In Machine Learning this would be a classification problem. The number of classes will by equal to the number of different fonts in your database.
You could solve this with the help of a Convolutional neural network which are widely used for image and video recognition related tasks. If you've never implemented a CNN before I would suggest that you look up this resources to learn about Torch
which is a easy-to-start-with toolkit to implement CNN's. (Of course there are more Frameworks such as: Tensor Flow
, Caffe
, Lasagne
, ...)
The main obstacle you will face is that Neural Networks need thousands of images (>100.000)
to properly train them and to achieve satisfying results. Furthermore you do not only need the images but also a correct label for each image. Will say, you would need a training image such as a handwritten character and the corresponding font it matches the most out of your database as its label.

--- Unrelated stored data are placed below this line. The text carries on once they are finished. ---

(* ===== verification/Sha1.v ===== *)
(** * SHA-1 (r3c/sha1.cpp, strsha1 of r3c/utils.cpp)

    The context, its updates and the digest, with words of 32 bits as integers
    below [2 ^ 32].  After them the standard's definition: the padded message,
    its blocks, the schedule of eighty words and the eighty rounds. *)

From Stdlib Require Import Strings.Byte String.
From stdpp Require Import list.
From S2P Require Import Prelude.

(** ** The program *)

(** The macros are chosen by the order of the bytes of a word in memory. *)
Class ByteOrder := little_endian : bool.

Definition rol (value bits : Z) : Z :=
  Z.lor (u32 (Z.shiftl value bits)) (Z.shiftr value (32 - bits)).

(** A word from its bytes, the highest first. *)
Definition word_of (b : bytes) : Z := foldl (fun a x => 256 * a + bZ x) 0 b.

Record SHA1_CTX := Ctx { state : list Z; count0 : Z; count1 : Z; buffer : bytes }.

Section sha1.
Context {bo : ByteOrder}.

(** [block->l] after the copy of 64 bytes to [block->c]. *)
Definition load (b : bytes) : Z := word_of (if little_endian then rev b else b).
Definition words (b : bytes) : list Z :=
  (fun i => load (take 4 (drop (4 * i) b))) <$> seq 0 16.

(** The macros [blk0] and [blk]: the word, which is also stored. *)
Definition blk0 (l : list Z) (i : nat) : Z * list Z :=
  if little_endian then
    let x := Z.lor (Z.land (rol (l !!! i) 24) 0xFF00FF00) (Z.land (rol (l !!! i) 8) 0x00FF00FF) in
    (x, <[i := x]> l)
  else (l !!! i, l).
Definition blk (l : list Z) (i : nat) : Z * list Z :=
  let at_ k := l !!! Nat.land (i + k) 15 in
  let x := rol (Z.lxor (Z.lxor (Z.lxor (at_ 13%nat) (at_ 8%nat)) (at_ 2%nat)) (at_ 0%nat)) 1 in
  (x, <[Nat.land i 15 := x]> l).

(** The functions and constants of [R0] (and [R1]), [R2], [R3], [R4]. *)
Definition R01_f (w x y : Z) : Z := Z.lxor (Z.land w (Z.lxor x y)) y.
Definition R24_f (w x y : Z) : Z := Z.lxor (Z.lxor w x) y.
Definition R3_f (w x y : Z) : Z := Z.lor (Z.land (Z.lor w x) y) (Z.land w x).
Definition R (f : Z -> Z -> Z -> Z) (k word v w x y z : Z) : Z * Z :=
  (u32 (z + (f w x y + word + k + rol v 5)), rol w 30).

(** The variables [a] to [e] are a list; the [i]th use of a macro has them
    turned by [i]. *)
Definition role (i j : nat) : nat := Z.to_nat ((Z.of_nat j - Z.of_nat i) mod 5).

Definition round (s : list Z * list Z) (i : nat) : list Z * list Z :=
  let '(vars, block) := s in
  let '(word, block) := if Nat.ltb i 16 then blk0 block i else blk block i in
  let '(f, k) := if Nat.ltb i 20 then (R01_f, 0x5A827999) else
                 if Nat.ltb i 40 then (R24_f, 0x6ED9EBA1) else
                 if Nat.ltb i 60 then (R3_f, 0x8F1BBCDC) else (R24_f, 0xCA62C1D6) in
  let var j := vars !!! role i j in
  let '(z, w) := R f k word (var 0%nat) (var 1%nat) (var 2%nat) (var 3%nat) (var 4%nat) in
  (<[role i 1 := w]> (<[role i 4 := z]> vars), block).

Definition SHA1Transform (state : list Z) (buffer : bytes) : list Z :=
  let vars := (foldl round (state, words buffer) (seq 0 80)).1 in
  zip_with (fun s v => u32 (s + v)) state vars.

(** The buffer is left as it is in memory. *)
Definition SHA1Init (buffer : bytes) : SHA1_CTX :=
  Ctx [0x67452301; 0xEFCDAB89; 0x98BADCFE; 0x10325476; 0xC3D2E1F0] 0 0 buffer.

(** The blocks of the data from [i] on; the fuel counts them. *)
Fixpoint transform_blocks (fuel : nat) (state : list Z) (data : bytes) (i len : Z) : option (list Z * Z) :=
  match fuel with
  | O => None
  | S fuel =>
      if u32 (i + 63) <? len then
        b ← zread data i 64;
        transform_blocks fuel (SHA1Transform state b) data (u32 (i + 64)) len
      else Some (state, i)
  end.

(** The blocks that the data completes: the state, the buffer, where the rest of
    the data starts and where it goes.  [None]: a read beyond the data, a write
    beyond the buffer, or a loop that does not end. *)
Definition absorb (c : SHA1_CTX) (data : bytes) (len j : Z) : option (list Z * bytes * Z * Z) :=
  if 63 <? u32 (j + len) then
    let i := 64 - j in
    b ← zread data 0 i;
    buffer ← zwrite (buffer c) j b;
    r ← transform_blocks (S (Z.to_nat len)) (SHA1Transform (state c) buffer) data i len;
    Some (r.1, buffer, r.2, 0)
  else Some (state c, buffer c, 0, j).

Definition SHA1Update (c : SHA1_CTX) (data : bytes) (len : Z) : option SHA1_CTX :=
  let j := count0 c in
  let count0 := u32 (j + u32 (Z.shiftl len 3)) in
  let count1 := if count0 <? j then u32 (count1 c + 1) else count1 c in
  let count1 := u32 (count1 + Z.shiftr len 29) in
  let j := Z.land (Z.shiftr j 3) 63 in
  '(state, buffer, i, j) ← absorb c data len j;
  b ← zread data i (u32 (len - i));
  buffer ← zwrite buffer j b;
  Some (Ctx state count0 count1 buffer).

Fixpoint pad_zeros (fuel : nat) (c : SHA1_CTX) : option SHA1_CTX :=
  match fuel with
  | O => None
  | S fuel =>
      if Z.land (count0 c) 504 =? 448 then Some c
      else c ← SHA1Update c [Byte.x00] 1; pad_zeros fuel c
  end.

(** The byte [i] of words with the highest byte first. *)
Definition byte_at (word : nat -> Z) (i : nat) : byte :=
  Zb (Z.land (Z.shiftr (word (i / 4)%nat) ((3 - Z.land (Z.of_nat i) 3) * 8)) 255).

Definition SHA1Final (c : SHA1_CTX) : option bytes :=
  let finalcount := byte_at (fun i => if Nat.eqb i 0 then count1 c else count0 c) <$> seq 0 8 in
  c ← SHA1Update c [Byte.x80] 1;
  c ← pad_zeros 65 c;
  c ← SHA1Update c finalcount 8;
  Some (byte_at (fun i => state c !!! i) <$> seq 0 20).

Definition hex_table : bytes := bs "0123456789abcdef".
Definition hex_digit (n : Z) : byte := default NUL (zget hex_table n).

(** [buffer] is what the context has on the stack; the size is truncated. *)
Definition strsha1 (buffer str : bytes) : option bytes :=
  c ← SHA1Update (SHA1Init buffer) str (u32 (zlen str));
  hash ← SHA1Final c;
  Some (flat_map (fun x => [hex_digit (Z.land (Z.shiftr (bZ x) 4) 0x0f); hex_digit (Z.land (bZ x) 0x0f)]) hash).

End sha1.

(** ** The standard (FIPS 180-4) *)

Definition rotl (n x : Z) : Z := Z.lor (x * 2 ^ n mod 2 ^ 32) (x / 2 ^ (32 - n)).

Definition ch (x y z : Z) : Z := Z.lxor (Z.land x y) (Z.land (Z.lnot x) z).
Definition parity (x y z : Z) : Z := Z.lxor (Z.lxor x y) z.
Definition maj (x y z : Z) : Z := Z.lxor (Z.lxor (Z.land x y) (Z.land x z)) (Z.land y z).

Definition sha_f (t : nat) : Z -> Z -> Z -> Z :=
  if Nat.ltb t 20 then ch else if Nat.ltb t 40 then parity else if Nat.ltb t 60 then maj else parity.
Definition sha_k (t : nat) : Z :=
  if Nat.ltb t 20 then 0x5a827999 else if Nat.ltb t 40 then 0x6ed9eba1 else
  if Nat.ltb t 60 then 0x8f1bbcdc else 0xca62c1d6.

(** The schedule: sixteen words of the block, and each further one from four
    before it. *)
Fixpoint extend (n : nat) (w : list Z) : list Z :=
  match n with
  | O => w
  | S n =>
      let t := length w in
      extend n (w ++ [rotl 1 (Z.lxor (Z.lxor (Z.lxor (w !!! (t - 3)%nat) (w !!! (t - 8)%nat))
                                             (w !!! (t - 14)%nat)) (w !!! (t - 16)%nat))])
  end.
Definition message_words (b : bytes) : list Z := (fun i => word_of (take 4 (drop (4 * i) b))) <$> seq 0 16.
Definition schedule (b : bytes) : list Z := extend 64 (message_words b).

Definition sha_step (w : list Z) (s : Z * Z * Z * Z * Z) (t : nat) : Z * Z * Z * Z * Z :=
  let '(a, b, c, d, e) := s in
  ((rotl 5 a + sha_f t b c d + e + sha_k t + w !!! t) mod 2 ^ 32, a, rotl 30 b, c, d).

Definition compress (h : Z * Z * Z * Z * Z) (b : bytes) : Z * Z * Z * Z * Z :=
  let '(a, b, c, d, e) := foldl (sha_step (schedule b)) h (seq 0 80) in
  let '(h0, h1, h2, h3, h4) := h in
  ((h0 + a) mod 2 ^ 32, (h1 + b) mod 2 ^ 32, (h2 + c) mod 2 ^ 32, (h3 + d) mod 2 ^ 32, (h4 + e) mod 2 ^ 32).

Definition sha_init : Z * Z * Z * Z * Z := (0x67452301, 0xefcdab89, 0x98badcfe, 0x10325476, 0xc3d2e1f0).

(** The first [n] blocks of a message. *)
Fixpoint hash_blocks (n : nat) (h : Z * Z * Z * Z * Z) (m : bytes) : Z * Z * Z * Z * Z :=
  match n with
  | O => h
  | S n => hash_blocks n (compress h (take 64 m)) (drop 64 m)
  end.

(** A number as [n] bytes, the highest first. *)
Definition be_bytes (n : nat) (x : Z) : bytes :=
  (fun i => Zb (x / 256 ^ (Z.of_nat n - 1 - Z.of_nat i))) <$> seq 0 n.

Definition sha_pad (m : bytes) : bytes :=
  m ++ [Byte.x80] ++ replicate (Z.to_nat ((55 - zlen m) mod 64)) Byte.x00 ++ be_bytes 8 (8 * zlen m).

Definition sha1 (m : bytes) : bytes :=
  let '(a, b, c, d, e) := hash_blocks (length (sha_pad m) / 64) sha_init (sha_pad m) in
  be_bytes 4 a ++ be_bytes 4 b ++ be_bytes 4 c ++ be_bytes 4 d ++ be_bytes 4 e.
Lemma absorb_spec m d c : hashed m c -> zlen d <= 2 ^ 32 - 64 ->
  exists b i j,
    absorb c d (zlen d) (Z.of_nat (length m mod 64))
    = Some (vars_of (hash_blocks (length (m ++ d) / 64) sha_init (m ++ d)), b, i, j) /\
    length b = 64%nat /\ 0 <= i <= zlen d /\ 0 <= j /\ j + (zlen d - i) = Z.of_nat (length (m ++ d) mod 64) /\
    take (Z.to_nat j) b ++ drop (Z.to_nat i) d = drop (64 * (length (m ++ d) / 64)) (m ++ d).
Proof.
  intros (Hs & Hl & Ht & _) Hd. unfold absorb.
  pose proof (Nat.mod_upper_bound (length m) 64 ltac:(lia)) as Hj.
  pose proof (Nat.div_mod_eq (length m) 64) as Hm. pose proof (zlen_nonneg d).
  pose proof (Nat.div_mod_eq (length (m ++ d)) 64) as HM.
  pose proof (Nat.mod_upper_bound (length (m ++ d)) 64 ltac:(lia)) as HM'.
  set (j := (length m mod 64)%nat) in *. set (n := (length m / 64)%nat) in *.
  assert (Z.of_nat (length (m ++ d)) = Z.of_nat (length m) + zlen d) as HL by (rewrite length_app; unfold zlen; lia).
  rewrite (u32_small (Z.of_nat j + zlen d)) by lia.
  destruct (Z.ltb_spec 63 (Z.of_nat j + zlen d)) as [Hbig|Hsmall].
  - rewrite zread_take by lia. cbn [mbind option_bind]. change (Z.to_nat 0) with 0%nat. rewrite drop_0.
    set (b := take (Z.to_nat (64 - Z.of_nat j)) d).
    assert (length b = 64 - j)%nat as Hb by (unfold b; rewrite length_take; unfold zlen in *; lia).
    destruct (zwrite_take (buffer c) b (Z.of_nat j)) as (b1 & -> & Hl1 & Ht1); [lia|unfold zlen; lia|].
    cbn [mbind option_bind].
    assert (b1 = take 64 (drop (64 * n) (m ++ d))) as Eb.
    { rewrite Nat2Z.id, Ht in Ht1. rewrite drop_app_le, take_app_ge by (rewrite ?length_drop; lia).
      rewrite length_drop, <- (take_ge b1 (j + length b)), Ht1 by lia. unfold b. do 2 f_equal. lia. }
    rewrite Hs, transform_compress, Eb by lia.
    rewrite <- (hash_blocks_prefix n sha_init m d), <- hash_blocks_S by lia.
    rewrite (transform_blocks_spec m d (S n)) by lia. cbn [mbind option_bind fst snd].
    assert (S n <= length (m ++ d) / 64)%nat by lia.
    do 3 eexists. split; [reflexivity|]. rewrite <- Eb. split; [lia|]. split; [lia|]. split; [lia|]. split; [lia|].
    change (take (Z.to_nat 0) b1) with (@nil byte). cbn [app]. rewrite drop_app_ge by lia. f_equal. lia.
  - assert (length (m ++ d) / 64 = n)%nat as EN by (apply blocks_unique; lia).
    do 3 eexists. rewrite EN in *. rewrite hash_blocks_prefix, Hs by lia. split; [reflexivity|].
    split; [done|]. split; [lia|]. split; [lia|]. split; [lia|].
    change (Z.to_nat 0) with 0%nat. rewrite drop_0, Nat2Z.id, Ht, drop_app_le by lia. done.
Qed.

(** The data of one update appended to what is there. *)
Lemma sha1_update_spec m d c : hashed m c -> zlen d <= 2 ^ 32 - 64 ->
  exists c', SHA1Update c d (zlen d) = Some c' /\ hashed (m ++ d) c'.
Proof.
  intros Hc Hd. unfold SHA1Update.
  destruct (count_carry m d c Hc) as [E0 E1]; [lia|]. rewrite (count_offset m c Hc).
  destruct (absorb_spec m d c Hc Hd) as (b & i & j & -> & Hb & Hi & Hj & Hji & Et). cbn [mbind option_bind].
  rewrite (u32_small (zlen d - i)), zread_take by lia. cbn [mbind option_bind].
  replace (take (Z.to_nat (zlen d - i)) (drop (Z.to_nat i) d)) with (drop (Z.to_nat i) d)
    by (symmetry; apply take_ge; rewrite length_drop; unfold zlen; lia).
  pose proof (Nat.mod_upper_bound (length (m ++ d)) 64 ltac:(lia)).
  assert (zlen (drop (Z.to_nat i) d) = zlen d - i) as Hz by (unfold zlen in *; rewrite length_drop; lia).
  destruct (zwrite_take b (drop (Z.to_nat i) d) j) as (b2 & -> & Hl2 & Ht2); [lia|unfold zlen in *; lia|].
  eexists. split; [reflexivity|]. split; [done|]. cbn [buffer count0 count1].
  split; [lia|]. split; [|done]. rewrite <- Et, <- Ht2. f_equal. unfold zlen in *. lia.
Qed.

End update.
(* ===== verification/Commands.v ===== *)
(** * Commands on keys, scripts and hashes (r3c/r3c.cpp)

    The methods of [CRedisClient]: each builds the arguments of a command, runs
    it and decodes the reply, which is then freed.  The fuel of the loop of
    [redis_command] is a parameter.  What a method writes through a pointer is
    an argument, the old value, and a part of the result; overloads have names
    of their own. *)

From Stdlib Require Import Strings.Byte String.
From stdpp Require Import gmap.
From S2P Require Import Prelude CLib Read Reply Network Slots StdString ClusterText ClusterNodes Driver.
From S2P Require Import RedisClient Decoders.

(** ** Arguments *)

(** The arguments of the overloads of [add_arg] and [add_args]. *)
Inductive arg :=
  | Str (s : bytes)
  | I32 (n : Z)
  | U32 (n : Z)
  | I64 (n : Z)
  | Strs (l : list bytes)
  | Pairs (l : list (bytes * bytes))        (* pairs, or a map *)
  | Scores (l : list (bytes * Z)) (reverse : bool)
  | FVPairs (l : list FVPair).

Definition put_arg (x : arg) (a : CommandArgs) : option CommandArgs :=
  match x with
  | Str s => Some (add_arg s a)
  | I32 n => add_arg_i32 n a
  | U32 n => add_arg_u32 n a
  | I64 n => add_arg_i64 n a
  | Strs l => Some (add_args l a)
  | Pairs l => Some (add_args_pairs l a)
  | Scores l reverse => add_args_scores l reverse a
  | FVPairs l => Some (add_args_pairs ((fun x => (field x, value x)) <$> l) a)
  end.

Fixpoint put_args (l : list arg) (a : CommandArgs) : option CommandArgs :=
  match l with
  | [] => Some a
  | x :: l => a ← put_arg x a; put_args l a
  end.

(** [set_key], [set_command], the command itself and its arguments. *)
Definition unfinished (key : option bytes) (command : bytes) (l : list arg) : option CommandArgs :=
  let a := match key with Some k => set_key k new_args | None => new_args end in
  put_args (Str command :: l) (set_command command a).
Definition build (key : option bytes) (command : bytes) (l : list arg) : option CommandArgs :=
  final <$> unfinished key command l.

(** [MATCH] and [COUNT] of the scanning commands. *)
Definition scan_options (pattern : bytes) (count : Z) : list arg :=
  (if bool_decide (pattern <> []) then [Str (bs "MATCH"); Str pattern] else []) ++
  (if 0 <? count then [Str (bs "COUNT"); I32 count] else []).

(** ** Results *)

Section results.
Context {fl : FloatLib} {bld : Build}.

I would suggest that you read about so called transfer learning which can give you an initial boost as you do not need to set up a CNN model completely by yourself. In addition people have pre-trained
such a model for a related task so that you safe extra time as you would not need to train it for many hours on a GPU. (see CUDA)
A great resource to start with is the paper: How transferable are features in deep neural networks?, which could be helpful for the stated reasons.
To get tons of training and testing data you can look up the following open datasets that provide all types of characters that can be helpful for your task:
For access to a lot of fonts and maybe even the possibility to create further datasets on your own you can have a look at Google Fonts.